### BRIEF
Copy out, exactly, the first line of the entries below and every line after it through the one containing "[Lib] is the".

(Beginning of TASK DATA)

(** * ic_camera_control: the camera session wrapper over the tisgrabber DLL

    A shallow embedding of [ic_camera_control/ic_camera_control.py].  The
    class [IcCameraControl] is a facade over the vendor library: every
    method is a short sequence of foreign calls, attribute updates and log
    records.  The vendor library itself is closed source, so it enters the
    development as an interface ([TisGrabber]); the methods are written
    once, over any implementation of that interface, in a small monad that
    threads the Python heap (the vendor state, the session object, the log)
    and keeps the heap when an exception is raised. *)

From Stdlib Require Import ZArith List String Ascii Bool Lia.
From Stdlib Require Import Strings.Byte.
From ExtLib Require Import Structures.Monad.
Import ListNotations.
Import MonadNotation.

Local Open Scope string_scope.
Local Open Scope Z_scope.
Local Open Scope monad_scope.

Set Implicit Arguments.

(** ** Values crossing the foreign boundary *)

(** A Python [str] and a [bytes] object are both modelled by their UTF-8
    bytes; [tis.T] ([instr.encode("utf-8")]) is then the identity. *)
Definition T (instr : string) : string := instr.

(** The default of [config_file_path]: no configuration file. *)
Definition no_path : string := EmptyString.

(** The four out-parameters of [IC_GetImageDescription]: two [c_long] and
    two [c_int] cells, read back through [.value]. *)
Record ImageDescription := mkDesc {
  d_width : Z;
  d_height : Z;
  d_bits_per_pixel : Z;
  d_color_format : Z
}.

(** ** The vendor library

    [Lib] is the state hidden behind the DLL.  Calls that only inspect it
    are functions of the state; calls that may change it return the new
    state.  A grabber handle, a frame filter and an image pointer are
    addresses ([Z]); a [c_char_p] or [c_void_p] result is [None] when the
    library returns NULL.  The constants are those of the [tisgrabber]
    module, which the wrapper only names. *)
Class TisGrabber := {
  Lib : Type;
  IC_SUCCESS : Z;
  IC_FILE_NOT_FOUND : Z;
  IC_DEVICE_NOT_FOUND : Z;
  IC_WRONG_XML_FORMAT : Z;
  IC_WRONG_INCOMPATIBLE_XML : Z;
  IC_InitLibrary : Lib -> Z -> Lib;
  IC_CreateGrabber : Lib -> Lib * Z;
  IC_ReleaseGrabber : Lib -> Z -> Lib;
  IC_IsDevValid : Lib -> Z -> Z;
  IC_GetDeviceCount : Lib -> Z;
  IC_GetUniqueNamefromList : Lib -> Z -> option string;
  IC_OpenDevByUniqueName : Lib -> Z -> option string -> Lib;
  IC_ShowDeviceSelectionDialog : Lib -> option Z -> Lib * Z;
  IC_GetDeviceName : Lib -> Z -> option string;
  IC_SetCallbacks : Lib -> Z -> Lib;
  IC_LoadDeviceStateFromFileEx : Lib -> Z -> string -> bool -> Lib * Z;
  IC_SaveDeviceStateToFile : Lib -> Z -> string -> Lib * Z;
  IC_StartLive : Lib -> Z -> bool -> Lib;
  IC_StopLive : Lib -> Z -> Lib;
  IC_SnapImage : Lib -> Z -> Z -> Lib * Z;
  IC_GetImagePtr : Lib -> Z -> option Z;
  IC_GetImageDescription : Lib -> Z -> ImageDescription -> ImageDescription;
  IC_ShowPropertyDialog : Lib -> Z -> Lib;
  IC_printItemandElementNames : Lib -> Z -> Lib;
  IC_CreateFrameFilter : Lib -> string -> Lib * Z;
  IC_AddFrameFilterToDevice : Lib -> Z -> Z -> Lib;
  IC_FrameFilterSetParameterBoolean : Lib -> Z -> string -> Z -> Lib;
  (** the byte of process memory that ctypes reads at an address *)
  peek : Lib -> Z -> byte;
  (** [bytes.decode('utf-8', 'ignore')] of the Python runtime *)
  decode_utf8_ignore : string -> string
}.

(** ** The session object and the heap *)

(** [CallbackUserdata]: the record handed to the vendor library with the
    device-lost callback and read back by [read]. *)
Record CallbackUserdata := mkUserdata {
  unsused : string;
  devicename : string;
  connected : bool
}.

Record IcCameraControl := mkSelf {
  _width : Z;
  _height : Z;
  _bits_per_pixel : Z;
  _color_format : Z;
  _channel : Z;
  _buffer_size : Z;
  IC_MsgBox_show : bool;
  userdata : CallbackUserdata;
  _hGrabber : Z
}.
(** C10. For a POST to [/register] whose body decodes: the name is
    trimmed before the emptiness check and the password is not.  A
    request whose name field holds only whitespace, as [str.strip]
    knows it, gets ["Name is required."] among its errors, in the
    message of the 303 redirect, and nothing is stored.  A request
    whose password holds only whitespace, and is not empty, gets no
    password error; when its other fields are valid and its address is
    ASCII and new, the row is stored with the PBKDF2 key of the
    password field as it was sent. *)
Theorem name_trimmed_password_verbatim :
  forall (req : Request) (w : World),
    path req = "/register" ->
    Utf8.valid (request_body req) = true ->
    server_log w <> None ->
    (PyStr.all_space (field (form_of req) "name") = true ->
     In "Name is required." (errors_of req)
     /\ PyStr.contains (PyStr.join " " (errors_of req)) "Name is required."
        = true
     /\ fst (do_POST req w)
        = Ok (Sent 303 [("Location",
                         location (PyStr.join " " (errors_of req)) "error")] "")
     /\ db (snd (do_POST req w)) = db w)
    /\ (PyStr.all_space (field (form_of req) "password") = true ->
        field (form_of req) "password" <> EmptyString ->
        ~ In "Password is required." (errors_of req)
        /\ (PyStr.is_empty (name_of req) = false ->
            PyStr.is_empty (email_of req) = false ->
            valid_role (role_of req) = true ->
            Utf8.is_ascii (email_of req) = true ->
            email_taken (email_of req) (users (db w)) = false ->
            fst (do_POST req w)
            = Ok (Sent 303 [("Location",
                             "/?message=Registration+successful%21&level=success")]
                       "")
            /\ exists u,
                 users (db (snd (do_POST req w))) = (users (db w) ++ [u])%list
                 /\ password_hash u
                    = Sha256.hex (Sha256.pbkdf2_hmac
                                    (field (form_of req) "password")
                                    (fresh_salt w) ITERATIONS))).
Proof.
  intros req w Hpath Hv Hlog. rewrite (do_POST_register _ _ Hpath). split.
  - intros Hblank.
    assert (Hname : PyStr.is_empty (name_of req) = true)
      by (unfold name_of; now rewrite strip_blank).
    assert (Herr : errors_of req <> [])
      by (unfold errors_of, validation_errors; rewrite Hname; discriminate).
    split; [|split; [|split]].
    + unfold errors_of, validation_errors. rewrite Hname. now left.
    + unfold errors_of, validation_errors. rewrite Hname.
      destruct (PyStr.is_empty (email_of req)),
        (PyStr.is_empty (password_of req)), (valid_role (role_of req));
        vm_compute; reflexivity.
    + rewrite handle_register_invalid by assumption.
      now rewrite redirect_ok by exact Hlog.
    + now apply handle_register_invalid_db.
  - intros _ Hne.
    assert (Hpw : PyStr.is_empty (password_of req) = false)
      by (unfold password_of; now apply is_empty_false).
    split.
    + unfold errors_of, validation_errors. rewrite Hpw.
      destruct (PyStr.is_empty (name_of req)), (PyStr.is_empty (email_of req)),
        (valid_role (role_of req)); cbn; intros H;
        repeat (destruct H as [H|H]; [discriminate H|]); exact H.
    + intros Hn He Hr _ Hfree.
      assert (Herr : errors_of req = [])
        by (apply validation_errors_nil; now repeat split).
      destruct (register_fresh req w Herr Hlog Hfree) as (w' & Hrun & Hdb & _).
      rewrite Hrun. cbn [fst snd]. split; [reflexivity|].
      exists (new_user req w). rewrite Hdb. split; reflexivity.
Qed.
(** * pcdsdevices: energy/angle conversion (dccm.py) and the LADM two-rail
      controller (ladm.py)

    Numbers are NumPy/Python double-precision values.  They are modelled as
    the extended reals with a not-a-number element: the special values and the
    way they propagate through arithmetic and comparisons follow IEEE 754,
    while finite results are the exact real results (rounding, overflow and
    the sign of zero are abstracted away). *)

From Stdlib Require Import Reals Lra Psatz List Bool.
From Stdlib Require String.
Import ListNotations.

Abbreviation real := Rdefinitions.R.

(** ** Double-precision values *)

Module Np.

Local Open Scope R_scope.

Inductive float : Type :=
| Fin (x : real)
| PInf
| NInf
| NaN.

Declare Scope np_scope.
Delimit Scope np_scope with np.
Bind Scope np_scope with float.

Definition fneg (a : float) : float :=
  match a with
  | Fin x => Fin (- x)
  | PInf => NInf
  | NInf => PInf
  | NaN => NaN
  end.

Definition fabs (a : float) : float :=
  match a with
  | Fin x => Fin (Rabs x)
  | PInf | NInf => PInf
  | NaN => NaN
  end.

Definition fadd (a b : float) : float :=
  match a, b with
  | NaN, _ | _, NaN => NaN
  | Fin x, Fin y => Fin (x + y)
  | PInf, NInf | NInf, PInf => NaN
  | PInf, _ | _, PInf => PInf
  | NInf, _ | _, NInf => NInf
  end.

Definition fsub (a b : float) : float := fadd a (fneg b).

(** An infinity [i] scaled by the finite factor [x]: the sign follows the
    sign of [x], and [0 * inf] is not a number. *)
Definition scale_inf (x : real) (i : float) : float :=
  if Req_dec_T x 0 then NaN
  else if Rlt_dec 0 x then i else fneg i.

(End of TASK DATA)

### EXERCISE OUTPUT
(** * ic_camera_control: the camera session wrapper over the tisgrabber DLL

    A shallow embedding of [ic_camera_control/ic_camera_control.py].  The
    class [IcCameraControl] is a facade over the vendor library: every
    method is a short sequence of foreign calls, attribute updates and log
    records.  The vendor library itself is closed source, so it enters the
    development as an interface ([TisGrabber]); the methods are written
    once, over any implementation of that interface, in a small monad that
    threads the Python heap (the vendor state, the session object, the log)
    and keeps the heap when an exception is raised. *)

From Stdlib Require Import ZArith List String Ascii Bool Lia.
From Stdlib Require Import Strings.Byte.
From ExtLib Require Import Structures.Monad.
Import ListNotations.
Import MonadNotation.

Local Open Scope string_scope.
Local Open Scope Z_scope.
Local Open Scope monad_scope.

Set Implicit Arguments.

(** ** Values crossing the foreign boundary *)

(** A Python [str] and a [bytes] object are both modelled by their UTF-8
    bytes; [tis.T] ([instr.encode("utf-8")]) is then the identity. *)
Definition T (instr : string) : string := instr.

(** The default of [config_file_path]: no configuration file. *)
Definition no_path : string := EmptyString.

(** The four out-parameters of [IC_GetImageDescription]: two [c_long] and
    two [c_int] cells, read back through [.value]. *)
Record ImageDescription := mkDesc {
  d_width : Z;
  d_height : Z;
  d_bits_per_pixel : Z;
  d_color_format : Z
}.

(** ** The vendor library

    [Lib] is the state hidden behind the DLL.  Calls that only inspect it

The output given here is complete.